* [TASK TO CARRY OUT]:
This exercise asks for every line of the material that contains the word "verify".

========

(** ** What a benchmark emits *)
Section contract.
Context {E : Type} (o : oracle (E := E)) (GOOS GOARCH : gostring) (ToUpper : gostring -> gostring) (root : AbsPath).
#[local] Notation ev := (event (E := E)).

Definition rel_ok (w : RelPath) : Prop := exists n ds tw, wf_rel w n ds tw.
Context (Hgoos : GOOS <> str "windows") (Hroot : exists er tr, wf_abs root er tr).
Context (Htemp : forall tr d p w, o_mkdirtemp o tr d p = inl w -> rel_ok w).

Definition cache_root : RelPath := MkRelPath (str ".cache").
Definition silent (e : ev) : Prop := match e with Ran _ _ _ _ | Statted _ _ _ | ReadClock _ => True | _ => False end.
(** Every temporary directory that is made is removed, the last one made first. *)
Inductive nested : list ev -> Prop :=
  | nested_nil : nested []
  | nested_silent e evs : silent e -> nested evs -> nested (e :: evs)
  | nested_print s evs : nested evs -> nested (Printed s :: evs)
  | nested_failed d p e evs : nested evs -> nested (MadeTemp d p (inr e) :: evs)
  | nested_dir d p w mid rm evs : nested mid -> nested evs -> nested (MadeTemp d p (inl w) :: mid ++ RemovedAll w rm :: evs).

(** What a benchmark promises about its runs: they return a duration, and neither make nor
    remove temporary directories, nor print. *)
Class BenchmarkContract (C : Type) `{!BenchmarkConfig (E := E) C} := {
  run_trace : C -> RelPath -> RelPath -> list ev -> Z * option berror -> Prop;
  run_emits c cache dir : rel_ok cache -> rel_ok dir -> emits (config_Run c cache dir) (run_trace c cache dir);
  run_silent c cache dir evs r : run_trace c cache dir evs r -> Forall silent evs /\ is_int r.1
}.

Lemma nested_app a b : nested a -> nested b -> nested (a ++ b).
Proof.
  intros Ha Hb. induction Ha; cbn [app]; [done|by constructor..|]. rewrite <- app_assoc. by constructor.
Qed.
Lemma nested_silents evs : Forall silent evs -> nested evs.
Proof. induction 1; by constructor. Qed.

Lemma windows_false : bool_decide (GOOS = str "windows") = false.
Proof. by apply bool_decide_eq_false_2. Qed.

Lemma emits_cache {B} (f : RelPath -> prog (E := E) B) Q : emits (f cache_root) Q ->
  emits (cache ← lift (MustParseRelPath (bool_decide (GOOS = str "windows")) (str ".cache")); f cache) Q.
Proof.
  intros H. rewrite windows_false. eapply emits_bind; [apply (emits_lift _ cache_root (fun evs r => evs = [] /\ r = cache_root)); [vm_compute; reflexivity|done]|].
  by intros ? ? [-> ->].
Qed.

Lemma emits_defer {A B} (d : prog (E := E) B) (m : prog A) P D Q : emits m P -> emits d (fun evs _ => D evs) ->
  (forall evs a evs', P evs a -> D evs' -> Q (evs ++ evs') a) -> emits (defer_ d m) Q.
Proof.
  intros Hm Hd H. eapply emits_bind; [exact Hm|]. intros evs a Ha. eapply emits_bind; [exact Hd|]. intros evs' b Hb.
  apply emits_ret. rewrite app_nil_r. by apply H.
Qed.

Lemma emits_defer_remove {A} w (m : prog (E := E) A) P Q : emits m P -> (forall evs a rm, P evs a -> Q (evs ++ [RemovedAll w rm]) a) ->
  emits (defer_ (RemoveAll o w) m) Q.
Proof.
  intros Hm H. eapply emits_defer; [exact Hm|by apply (emits_RemoveAll _ _ (fun evs _ => exists rm, evs = [RemovedAll w rm])); eauto|].
  intros evs a evs' HP [rm ->]. by apply H.
Qed.
(* ===== verification/TempNames.v ===== *)
(** * Names of temporary files ([syscaps/temp_file.go])

    The text of a name around its wildcard is given by a pattern with escapes;
    the fragments in between are written into one array that every round reuses.
    Ambient inputs are arguments: the process id, the address the code seeds its
    generator with, and [rand seed k], the [k]-th [Uint32] of a generator with
    that seed ([math/rand] is not modelled). *)
From S2P Require Import Prelude Core Iterx Strconv GoFilepath CleanSpec Lexical PathComponents RelSpec PathTypes PathLaws FsOpt Errorx Config FsTemp.
#[local] Open Scope Z_scope.

Definition BACKSLASH : Z := 92.
Definition STAR : Z := 42.

(** ** Patterns *)

(** The two texts; [current] is the text being written, the suffix when true. *)
Fixpoint split_loop (fuel : nat) (pattern : gostring) (i : Z) (prefix suffix : gostring) (current : bool) (wildcards : Z) : go (gostring * gostring) :=
  if i <? zlen pattern then
    match fuel with
    | O => OutOfFuel
    | S fuel =>
        let write c := if current then (prefix, suffix ++ [c]) else (prefix ++ [c], suffix) in
        c ← index pattern i;
        if c =? BACKSLASH then
          _ ← (if i + 1 =? zlen pattern then Precondition false else Ret tt);
          escaped ← index pattern (i + 1);
          _ ← (if negb (escaped =? STAR) && negb (escaped =? BACKSLASH) then Precondition false else Ret tt);
          let '(prefix, suffix) := write escaped in
          split_loop fuel pattern (i + 2) prefix suffix current wildcards
        else if c =? STAR then
          let wildcards := wildcards + 1 in
          _ ← (if 1 <? wildcards then Precondition false else Ret tt);
          split_loop fuel pattern (i + 1) prefix suffix true wildcards
        else
          let '(prefix, suffix) := write c in
          split_loop fuel pattern (i + 1) prefix suffix current wildcards
    end
  else
    _ ← (if wildcards =? 0 then Precondition false else Ret tt);
    Ret (prefix, suffix).
Definition splitTempFileNamePattern (pattern : gostring) : go (gostring * gostring) :=
  split_loop (length pattern) pattern 0 [] [] false 0.

(** ** Fragments *)
Definition TempFileFragments_MaxIters : nat := 100.

Fixpoint zero_fill (fuel : nat) (out : gostring) (i stop : Z) : go gostring :=
  if i <? stop then
    match fuel with
    | O => OutOfFuel
    | S fuel => out ← store out i 48; zero_fill fuel out (i + 1) stop
    end
  else Ret out.
(** One round on the array [out]; [append] works in it when the digits fit. *)
Definition fragment_round (val : Z) (out : gostring) : go gostring :=
  dst ← slice out 0 3;
  digits ← AppendUint dst val 10;
  let out := if zlen digits <=? zlen out then digits ++ drop (length digits) out else out in
  let n := zlen digits - 3 in
  dst ← slice_from out (zlen out - n);
  src ← slice out 3 (3 + n);
  let out := take (Z.to_nat (zlen out - n)) out ++ copy_slice dst src in
  zero_fill (length out) out 3 (zlen out - n).

Section fragments.
Context (rand : Z -> nat -> Z) (pid addr : Z).
Definition seed : Z := Z.land (int64 (Z.shiftl addr 32)) pid.
Fixpoint fragments_loop {T} (k : nat) (i : nat) (out : gostring) (yield : yield_fn gostring T) (st : T) : go T :=
  match k with
  | O => Ret st
  | S k =>
      out ← fragment_round (rand seed i) out;
      let '(st, continue) := yield out st in
      if continue : bool then fragments_loop k (S i) out yield st else Ret st
  end.
Definition TempFileFragments : Seq gostring := fun T yield st =>
  fragments_loop TempFileFragments_MaxIters 0 (str "tmp0000000000") yield st.
Definition TempFileNames (windows : bool) (pattern : gostring) : go (Seq Name) :=
  '(prefix, suffix) ← splitTempFileNamePattern pattern;
  Ret (Names windows prefix TempFileFragments suffix).
End fragments.

Example split_samples :
  splitTempFileNamePattern (str "abc-*.txt") = Ret (str "abc-", str ".txt") /\ splitTempFileNamePattern (str "\**\\") = Ret (str "*", str "\") /\
  splitTempFileNamePattern (str "a**") = Panic PreconditionViolation /\ splitTempFileNamePattern (str "a\") = Panic PreconditionViolation.
Proof. by vm_compute. Qed.
Example fragment_sample : (out ← fragment_round 4294967295 (str "tmp0000000000"); fragment_round 35 out) = Ret (str "tmp0000000035").
Proof. by vm_compute. Qed.
(* ===== verification/GoldenSpec.v ===== *)
(** * What pruning snapshots does (Unix)

    The contents of a snapshot directory are a tree of kinds by relative path.
    [keeps] says which paths lead to a used file; [pruned] relates a tree to the
    original one when a set of paths has been processed; [runs] composes the
    rounds of the loop, with the fuel they take. *)
From S2P Require Import Prelude Core Iterx HashSet Stack MonotoneMap GoFilepath CleanSpec Lexical PathComponents RelSpec PathTypes PathLaws Config Golden.
#[local] Open Scope Z_scope.

(** What a path is; a file is anything but a directory or a symbolic link. *)
Inductive kind := KFile | KDir | KLink.
#[export] Instance kind_eq_dec : EqDecision kind.
Proof. solve_decision. Defined.
Abbreviation path := (list gostring) (only parsing).

(** The contents of a snapshot directory, by path relative to it. *)
Section tree.
Context (used : path -> Prop) (m0 : gmap path kind).

Definition tree : Prop := forall q n k, m0 !! (q ++ [n]) = Some k -> m0 !! q = Some KDir.
(** A used file is [q] or below it. *)
Definition keeps (q : path) : Prop := exists f, q `prefix_of` f /\ used f /\ m0 !! f = Some KFile.
Definition below (p q : path) : Prop := exists n r, q = p ++ n :: r.

(** [m] is what is left when the paths of [Reg] have been processed: exactly what is not kept is gone. *)
Record pruned (Reg : path -> Prop) (m : gmap path kind) : Prop := {
  pruned_only : forall q, m !! q = m0 !! q \/ (m !! q = None /\ Reg q /\ ~ keeps q);
  pruned_all : forall q, Reg q -> ~ keeps q -> m !! q = None
}.
(** Every used file is still there. *)
Definition safe (m : gmap path kind) : Prop := forall f, used f -> m0 !! f = Some KFile -> m !! f = Some KFile.
Variable w : World.
Variable cfg : Config.
Variable d : Discord.

Lemma pull_by_stranger (authorId : string) (args : list string) (s : Store) :
  existsb (String.eqb authorId) (ownerIds cfg) = false ->
  messageCreate.pull w cfg authorId args s = (inr tt, s).
Proof. intros Hstranger. unfold messageCreate.pull. now rewrite Hstranger. Qed.

(** X24. The staff check stops every member that has a role.  A message of
    a bot, outside a guild or without the prefix is ignored.  For any other
    message whose author comes with a member object holding at least one
    role, the handler throws a [TypeError] while it computes [isStaff], as
    the configuration has no [staffRoleIds]: no command runs, nothing is
    sent and nothing is stored.  So the handler changes the store of the
    migration only for [?pull] from an owner, and bans only for the mass ban
    command from an owner or an administrator, in both cases an author
    without a member object or without any role. *)
Theorem staff_check_stops_members_with_roles (msg : Message) (s : Store) (ch : Channel) :
  let result := execute w cfg d msg (s, ch) in
  let roleless := match member msg with
                  | None => True
                  | Some author => roles author = []
                  end in
  let owner := existsb (String.eqb (author_id msg)) (ownerIds cfg) in
  (author_bot msg = true \/ in_guild msg = false \/ has_prefix (content msg) = false ->
   result = (inr tt, (s, ch)))
  /\ (author_bot msg = false -> in_guild msg = true -> has_prefix (content msg) = true ->
      ~ roleless ->
      result = (inl (JsError "Cannot read properties of undefined (reading 'includes')"),
                (s, ch)))
  /\ (fst (snd result) <> s ->
      command msg = "?pull" /\ owner = true /\ roleless /\ snd (snd result) = ch)
  /\ (snd (snd result) <> ch ->
      command msg = "?adamlikesboys" /\ roleless /\ fst (snd result) = s
      /\ (banned (snd (snd result)) <> banned ch ->
          owner = true \/ hasAdminPerms (member msg) = true)).
Proof.
  cbv zeta. unfold execute.
  destruct (author_bot msg); [cbn; intuition congruence|].
  destruct (in_guild msg); cbn [negb]; [|cbn; intuition congruence].
  destruct (has_prefix (content msg)); cbn [negb]; [|cbn; intuition congruence].
  rewrite bind_run. unfold lift_exc, isStaff.
  destruct (member msg) as [author|] eqn:Emember;
    [destruct (roles author) as [|role others] eqn:Eroles|];
    unfold on_store, on_channel; cbv beta iota; cbn [fst snd].
  - (* a member object without any role *)
    split; [intros [H|[H|H]]; discriminate H|].
    split; [intros _ _ _ H; now contradiction H|].
    destruct (String.eqb (command msg) "?pull") eqn:Epull.
    + apply String.eqb_eq in Epull. cbv beta iota. cbn [fst snd].
      destruct (existsb (String.eqb (author_id msg)) (ownerIds cfg)) eqn:Eowner.
      * destruct (messageCreate.pull w cfg (author_id msg) (args msg) s) as [r st].
        cbn [fst snd]. split; [intros _; repeat split; auto|]. intros H. now contradiction H.
      * rewrite pull_by_stranger by exact Eowner. cbn [fst snd].
        split; intros H; now contradiction H.
    + destruct (String.eqb (command msg) "?adamlikesboys") eqn:Eban.
      * apply String.eqb_eq in Eban. cbv beta iota. cbn [fst snd hasAdminPerms].
        destruct (existsb (String.eqb (author_id msg)) (ownerIds cfg)) eqn:Eowner,
                 (administrator author) eqn:Eadmin.
        4: { cbn. split; intros H; now contradiction H. }
        all: destruct (massBan d _ false _ (args msg) ch) as [r ch'];
          cbn [fst snd]; (split; [intros H; now contradiction H|]);
          intros _; split; [exact Eban|]; split; [reflexivity|]; split; [reflexivity|];
          intros _; auto.
      * cbn. split; intros H; now contradiction H.
  - (* a member object with a role *)
    split; [intros [H|[H|H]]; discriminate H|].
    split; [reflexivity|].
    split; intros H; now contradiction H.
  - (* no member object *)
    split; [intros [H|[H|H]]; discriminate H|].
    split; [intros _ _ _ H; now contradiction H|].
    destruct (String.eqb (command msg) "?pull") eqn:Epull.
    + apply String.eqb_eq in Epull. cbv beta iota. cbn [fst snd].
      destruct (existsb (String.eqb (author_id msg)) (ownerIds cfg)) eqn:Eowner.
      * destruct (messageCreate.pull w cfg (author_id msg) (args msg) s) as [r st].
        cbn [fst snd]. split; [intros _; repeat split; auto|]. intros H. now contradiction H.
      * rewrite pull_by_stranger by exact Eowner. cbn [fst snd].
        split; intros H; now contradiction H.
    + destruct (String.eqb (command msg) "?adamlikesboys") eqn:Eban.
      * apply String.eqb_eq in Eban. cbv beta iota. cbn [fst snd hasAdminPerms].
        destruct (existsb (String.eqb (author_id msg)) (ownerIds cfg)) eqn:Eowner.
        2: { cbn. split; intros H; now contradiction H. }
        destruct (massBan d true false false (args msg) ch) as [r ch'];
          cbn [fst snd]; (split; [intros H; now contradiction H|]);
          intros _; split; [exact Eban|]; split; [exact I|]; split; [reflexivity|];
          intros _; auto.
      * cbn. split; intros H; now contradiction H.
Qed.

End ExecuteFacts.

(* ================================================================== *)
(** * The OAuth callback *)
(* ================================================================== *)

Section CallbackFacts.

Import verifiedUsers oauthCallback.
Local Open Scope Z_scope.

Variable cfg : Settings.

Lemma truthy_some (text : string) : text <> "" -> truthy (Some text) = true.
Proof. intros Hne. cbn. now apply negb_true_iff, String.eqb_neq. Qed.

(** The role calls of [assignVerifiedRoles] go to the given user: at most
    one adds the verified role and at most one removes the unverified
    role; the function does not throw. *)
Lemma assignVerifiedRoles_effect (web : Web) (userId : string) (site : Site) :
  exists calls,
    assignVerifiedRoles cfg web userId site
    = (inr tt, {| tables := tables site; audits := audits site; requests := requests site;
                  role_calls := role_calls site ++ calls |})
    /\ (forall call, In call calls ->
                     call = RoleAdd userId (verifiedRoleId cfg)
                     \/ exists unverified, unverifiedRoleId cfg = Some unverified
                                           /\ call = RoleRemove userId unverified).
Proof.
  assert (Hnone : exists calls,
             (inr tt : Exc unit, site)
             = (inr tt, {| tables := tables site; audits := audits site;
                           requests := requests site;
                           role_calls := role_calls site ++ calls |})
             /\ (forall call, In call calls ->
                              call = RoleAdd userId (verifiedRoleId cfg)
                              \/ exists unverified, unverifiedRoleId cfg = Some unverified
                                                    /\ call = RoleRemove userId unverified)).
  { exists []. rewrite app_nil_r. split; [now destruct site | intros call []]. }
  unfold assignVerifiedRoles, bind, try_catch, role_call, lift_exc, ret.
  destruct (client web); cbn [negb]; [|exact Hnone].
  destruct (guild_cached web); cbn [negb]; [|exact Hnone].
  destruct (members_fetch web userId) as [thrown|roles]; [exact Hnone|].
  destruct (truthy (Some (verifiedRoleId cfg)) && negb (holds (verifiedRoleId cfg) roles)).
  - destruct (role_rejects web (RoleAdd userId (verifiedRoleId cfg))); [exact Hnone|].
    destruct (unverifiedRoleId cfg) as [unverified|] eqn:Eunverified.
    + destruct (truthy (Some unverified) && holds unverified roles).
      * destruct (role_rejects web (RoleRemove userId unverified)); cbn.
        -- exists [RoleAdd userId (verifiedRoleId cfg)]. split; [reflexivity|].
           intros call [<-|[]]. now left.
        -- exists [RoleAdd userId (verifiedRoleId cfg); RoleRemove userId unverified].
           rewrite <- app_assoc. split; [reflexivity|].
           intros call [<-|[<-|[]]]; [now left | right; eauto].
      * cbn. exists [RoleAdd userId (verifiedRoleId cfg)]. split; [reflexivity|].
        intros call [<-|[]]. now left.
    + cbn. exists [RoleAdd userId (verifiedRoleId cfg)]. split; [reflexivity|].
      intros call [<-|[]]. now left.
  - destruct (unverifiedRoleId cfg) as [unverified|] eqn:Eunverified; [|exact Hnone].
    destruct (truthy (Some unverified) && holds unverified roles); [|exact Hnone].
    destruct (role_rejects web (RoleRemove userId unverified)); cbn; [exact Hnone|].
    exists [RoleRemove userId unverified]. split; [reflexivity|].
    intros call [<-|[]]. right. eauto.
Qed.

Lemma consume_run (web : Web) (state : string) (site : Site) :
  rejects (consuming web) (ConsumeOAuthState state) = None ->
  on_tables (consumeOAuthState (consuming web) state) site
  = (inr (option_map mark_used
                     (find (consumable (NOW (consuming web)) state)
                           (oauth_states (tables site)))),
     with_tables site
       (set_states (tables site)
                   (map (fun row => if consumable (NOW (consuming web)) state row
                                    then mark_used row else row)
                        (oauth_states (tables site))))).
Proof.
  intros Haccepts. unfold on_tables, consumeOAuthState, statement. now rewrite Haccepts.
Qed.

(** The callback on a query that passes the two checks of the parameters. *)
Lemma callback_passes (web : Web) (q : Query) (code state : QueryValue) (site : Site) :
  present (query_error q) = false ->
  query_code q = Some code -> present (Some code) = true ->
  query_state q = Some state -> present (Some state) = true ->
  callback cfg web q site
  = match verify cfg web code state site with
    | (inr response, site') => (inr response, site')
    | (inl err, site') =>
        match message_of err with
        | inl thrown => (inl thrown, site')
        | inr _ => (inr {| status := 500; page := renderErrorPage failed |}, site')
        end
    end.
Proof.
  intros Herror Hcode Hfilled Hstate Hfilled'. unfold callback.
  rewrite Herror, Hcode, Hstate, Hfilled, Hfilled'.
  cbn [negb orb]. rewrite bind_run, try_catch_run.
  destruct (verify cfg web code state site) as [[err|response] site']; cbn [fst snd].
  - unfold bind, lift_exc. now destruct (message_of err).
  - reflexivity.
Qed.

Lemma callback_run (web : Web) (q : Query) (code state : string) (site : Site) :
  present (query_error q) = false ->
  query_code q = Some (Text code) -> code <> "" ->
  query_state q = Some (Text state) -> state <> "" ->
  callback cfg web q site
  = match verify cfg web (Text code) (Text state) site with
    | (inr response, site') => (inr response, site')
    | (inl err, site') =>
        match message_of err with
        | inl thrown => (inl thrown, site')
        | inr _ => (inr {| status := 500; page := renderErrorPage failed |}, site')
        end
    end.
Proof.
  intros Herror Hcode Hfilled Hstate Hfilled'.
  apply callback_passes; auto; cbn [present]; now apply truthy_some.
Qed.

Lemma callback_expired (web : Web) (q : Query) (code st : string) (site : Site) :
  present (query_error q) = false ->
  query_code q = Some (Text code) -> code <> "" ->
  query_state q = Some (Text st) -> st <> "" ->
  rejects (consuming web) (ConsumeOAuthState st) = None ->
  (forall row, In row (oauth_states (tables site)) ->
               consumable (NOW (consuming web)) st row = false) ->
  callback cfg web q site = (inr {| status := 400; page := renderErrorPage expired |}, site).
Proof.
  intros Herror Hcode Hfilled Hstate Hfilled' Haccepts Hnone.
  rewrite (@callback_run web q code st site Herror Hcode Hfilled Hstate Hfilled').
  unfold verify. cbn [sent_as]. rewrite bind_run, (@consume_run web st site Haccepts).
  rewrite (find_nothing _ _ Hnone), (nothing_to_consume _ _ _ Hnone). cbn.
  now destruct site.
Qed.

(** Once a state has been consumed, no row of the table can be consumed for
    it, at any time. *)
Lemma consumed_is_spent (now later : Z) (st : string) (rows : list OAuthState)
      (old : OAuthState) :
  NoDup (map state rows) ->
  find (consumable now st) rows = Some old ->
  forall row,
    In row (map (fun row => if consumable now st row then mark_used row else row) rows) ->
    consumable later st row = false.
Proof.
  intros Hkey Hfound row Hrow.
  apply in_map_iff in Hrow. destruct Hrow as (r0 & <- & Hin).
  destruct (consumable now st r0) eqn:E0.
  - unfold consumable, mark_used. cbn. now rewrite andb_false_r.
  - apply find_some in Hfound. destruct Hfound as (Hold & Hlive).
    unfold consumable in *. destruct (String.eqb (state r0) st) eqn:Est; [|reflexivity].
    apply String.eqb_eq in Est.
    assert (Hsame : r0 = old).
    { apply (@same_state_same_row rows r0 old Hkey Hin Hold).
      apply andb_true_iff in Hlive. destruct Hlive as (Hlive & _).
      apply andb_true_iff in Hlive. destruct Hlive as (Hlive & _).
      apply String.eqb_eq in Hlive. congruence. }
    subst r0. rewrite Est, String.eqb_refl in Hlive. congruence.
Qed.

Lemma exchange_fails (web : Web) (code : string) (site : Site) :
  (forall data, token_exchange web code <> Reply 200 (inr data)) ->
  exists m,
    exchangeCode web code site
    = (inl (JsError m),
       {| tables := tables site; audits := audits site;
          requests := requests site ++ [TokenExchange code];
          role_calls := role_calls site |}).
Proof.
  intros Hfails. unfold exchangeCode, bind, send_request, throw.
  destruct (token_exchange web code) as [m|statusCode [m|data]] eqn:Ereply; eauto.
  destruct (statusCode =? 200) eqn:Estatus; cbn [negb]; eauto.
  apply Z.eqb_eq in Estatus. subst statusCode. now contradiction (Hfails data).
Qed.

========

* [REPLY TO THE EXERCISE]:
  = match verify cfg web code state site with
  destruct (verify cfg web code state site) as [[err|response] site']; cbn [fst snd].
  = match verify cfg web (Text code) (Text state) site with
  unfold verify. cbn [sent_as]. rewrite bind_run, (@consume_run web st site Haccepts).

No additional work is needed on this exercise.